Repeat exactly the lines from the start of the entries below through the line containing "What one pass". Omit the rest.
==== WORKING DATA
(* ===== verification/Backlog.v ===== *)
(** A worker that has fallen behind: the loop of
    src/src/chem/channel/intermediate.cpp, lines 86-150, over several passes.

    What one pass removes from the queue, and that a backlog of bursts that are
    too old is gone, with all its buffers back, after as many passes. *)

From Stdlib Require Import ZArith Lia Strings.Byte Strings.String Floats.SpecFloat.
From stdpp Require Import prelude list strings gmap.
From S2P Require Import Prelude.
From S2P Require Import Ieee.
From S2P Require Import Common.
From S2P Require Import CxxLib.
From S2P Require Import DataPool.
From S2P Require Import Signal.
From S2P Require Import Receiver.
From S2P Require Import Transmitter.
From S2P Require Import Channel.
From S2P Require Import Intermediate.
From S2P Require Import DataPath.
From S2P Require Import Routing.

Import Intermediate DataPath.

Section Backlog.
Context `{Dsp, Converter, PriorityQueue}.

(** The [while] loop of [WorkerLoop], one pass at each of the given times. *)
Fixpoint WorkerLoop (e : Scratch)
    (order : list (DestInfo * list byte) → list (DestInfo * list byte))
    (junk : Signal.t) (times : list Z) (id : string) (w : world)
    : outcome ierror (list worker_event * world) :=
  match times with
  | [] => Ok ([], w)
  | now :: times =>
      (do! x <- WorkerLoop_iter e order junk now id w;
       let '(ev, w) := x in
       do! y <- WorkerLoop e order junk times id w;
       let '(evs, w) := y in Ok (ev :: evs, w))%chem
  end.

(** Too old at a time, by the limit of the channel. *)
Definition stale (w : world) (now : Z) (s : Signal.t) : Prop :=
  h_start (Signal.header s) < now - m_max_latency_ns (im w).

(** The world after the worker dropped bursts. *)
Definition dropped (id : string) (c : WorkerContext) (n : nat) (p : iqPool_t) (w w' : world) : Prop :=
  hp w' = hp w ∧ home w' = home w ∧
  pools w' = <[Z.to_nat (numa_node c) := p]> (pools w) ∧
  m_workers (im w') = <[id := c]> (m_workers (im w)) ∧
  m_destCount (im w') = m_destCount (im w) ∧ work (im w') = work (im w) ∧
  m_max_latency_ns (im w') = m_max_latency_ns (im w) ∧
  m_workerAgeDropCount (im w') = m_workerAgeDropCount (im w) + Z.of_nat n.

(** One pass over a burst that is too old. *)
Lemma stale_pass e order junk now id w c s q b p :
  m_workers (im w) !! id = Some c → running c = true → work (im w) = true →
  m_destCount (im w) ≠ 0 → queue c = s :: q → stale w now s →
  Signal.iq_data s = Some b → pools w !! Z.to_nat (numa_node c) = Some p →
  ∃ w', WorkerLoop_iter e order junk now id w = Ok (WTooOld s, w') ∧
    dropped id (c <| queue := q |>) 1 (bp_give b p) w w'.
Proof.
  intros Hc Hr Hk Hd Hq Ho Hb Hp. unfold WorkerLoop_iter.
  rewrite Hc, Hr, Hk. cbn [andb negb]. rewrite (proj2 (Z.eqb_neq _ _) Hd), Hq.
  unfold stale in Ho. cbn [set_worker].
  change (m_max_latency_ns (im (set_worker id (c <| queue := q |>) w)))
    with (m_max_latency_ns (im w)).
  rewrite (proj2 (Z.ltb_lt _ _) Ho). unfold release_to.
  change (pools (set_worker id (c <| queue := q |>) w)) with (pools w).
  change (numa_node (c <| queue := q |>)) with (numa_node c).
  rewrite Hp, Hb. eexists. split; [reflexivity|]. by split_and!.
Qed.

Lemma dropped_trans id c c' n n' p p' w w' w'' :
  numa_node c = numa_node c' →
  dropped id c n p w w' → dropped id c' n' p' w' w'' → dropped id c' (n + n') p' w w''.
Proof.
  intros En (E1 & E2 & E3 & E4 & E5 & E6 & E7 & E8) (F1 & F2 & F3 & F4 & F5 & F6 & F7 & F8).
  unfold dropped. split_and!; try congruence.
  - rewrite F3, E3, En. apply list_insert_insert_eq.
  - rewrite F4, E4. apply insert_insert_eq.
  - lia.
Qed.

(** C22 A worker that has fallen behind catches up.  When every burst of its
    queue is too old at every one of as many passes as there are bursts, those
    passes succeed and drop exactly the queue, oldest first: afterwards it is
    empty and every buffer is back in the worker's pool, in that order; the
    drops are counted, and no transmitter, receiver or other worker has
    changed. *)
Theorem stale_backlog_drained e order junk times id w c p
    (Hc : m_workers (im w) !! id = Some c) (Hrun : running c = true)
    (Hwork : work (im w) = true) (Hdest : m_destCount (im w) ≠ 0)
    (Hp : pools w !! Z.to_nat (numa_node c) = Some p)
    (Hlen : length times = length (queue c))
    (Hold : ∀ now s, now ∈ times → s ∈ queue c → stale w now s)
    (Hdata : Forall (λ s, is_Some (Signal.iq_data s)) (queue c)) :
  ∃ w' bs, WorkerLoop e order junk times id w = Ok (WTooOld <$> queue c, w') ∧
    Signal.iq_data <$> queue c = Some <$> bs ∧
    dropped id (c <| queue := [] |>) (length (queue c)) (foldl (λ p b, bp_give b p) p bs) w w'.
Proof.
  remember (queue c) as q eqn:Eq. revert w c p times Hc Hrun Hwork Hdest Hp Hlen Hold Hdata Eq.
  induction q as [|s q IH]; intros w c p times Hc Hrun Hwork Hdest Hp Hlen Hold Hdata Eq.
  - destruct times; [|done]. exists w, []. split_and!; [done..|].
    split_and!; try done; cbn.
    + symmetry. by apply list_insert_id.
    + rewrite insert_id; [done|]. rewrite Hc. f_equal. destruct c. cbn in *. by subst.
    + lia.
  - destruct times as [|now times]; [done|]. injection Hlen as Hlen.
    apply Forall_cons in Hdata as [[b Hb] Hdata].
    destruct (stale_pass e order junk now id w c s q b p) as (w1 & E1 & D1); try done.
    { apply Hold; left. }
    assert (D1' := D1). destruct D1' as (_ & _ & P1 & W1 & N1 & K1 & L1 & _).
    destruct (IH w1 (c <| queue := q |>) (bp_give b p) times) as (w2 & bs & E2 & Eb & D2).
    + by rewrite W1, lookup_insert_eq.
    + done.
    + by rewrite K1.
    + by rewrite N1.
    + rewrite P1. apply list_lookup_insert_eq. by eapply lookup_lt_Some.
    + done.
    + intros now' s' Hn Hs. unfold stale. rewrite L1. apply Hold; by right.
    + done.
    + done.
    + exists w2, (b :: bs). split_and!.
      * cbn [WorkerLoop]. rewrite E1. cbn [obind]. by rewrite E2.
      * cbn. by rewrite Hb, Eb.
      * exact (dropped_trans id (c <| queue := q |>) (c <| queue := [] |>) 1 (length q) _ _ w w1 w2
               eq_refl D1 D2).
Qed.

End Backlog.

(** Two old bursts at a worker of the demonstration. *)
Definition late_signal : Signal.t :=
  Signal.ctor sample_junk (Some (replicate 8 x01))
    (mkHeader 8 (-20000000) 6000 0 2000000 2 1 1) (F64.of_Z 3500000000) "a".

Definition late_worker : WorkerContext := demo_worker <| queue := [late_signal; late_signal] |>.

Definition late_world : world := set_worker "a" late_worker demo_ready.

Lemma stale_backlog_drained_witness :
  ∃ w' bs, @WorkerLoop flat_dsp _ _ demo_scratch (λ l, l) sample_junk [6000; 7000] "a" late_world
           = Ok (WTooOld <$> [late_signal; late_signal], w') ∧
    Signal.iq_data <$> [late_signal; late_signal] = Some <$> bs ∧
    dropped "a" (late_worker <| queue := [] |>) 2 (foldl (λ p b, bp_give b p) demo_pool bs)
      late_world w'.
Proof.
  apply (@stale_backlog_drained flat_dsp _ _ demo_scratch (λ l, l) sample_junk [6000; 7000] "a"
    late_world late_worker demo_pool).
  - apply lookup_insert_eq.
  - vm_cast_no_check (eq_refl true).
  - vm_cast_no_check (eq_refl true).
  - by vm_compute.
  - vm_cast_no_check (eq_refl (Some demo_pool)).
  - reflexivity.
  - intros now s Hn Hs.
    assert (Hs' : h_start (Signal.header s) = -20000000).
    { repeat (apply elem_of_cons in Hs as [->|Hs]; [reflexivity|]). destruct (not_elem_of_nil _ Hs). }
    unfold stale. rewrite Hs'.
    assert (Hl : m_max_latency_ns (im late_world) = 10000000)
      by vm_cast_no_check (eq_refl 10000000).
    rewrite Hl. repeat (apply elem_of_cons in Hn as [->|Hn]; [lia|]). destruct (not_elem_of_nil _ Hn).
  - repeat constructor; by eexists.
Defined.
========
SOLUTION FOR THIS PROBLEM —
(* ===== verification/Backlog.v ===== *)
(** A worker that has fallen behind: the loop of
    src/src/chem/channel/intermediate.cpp, lines 86-150, over several passes.

    What one pass removes from the queue, and that a backlog of bursts that are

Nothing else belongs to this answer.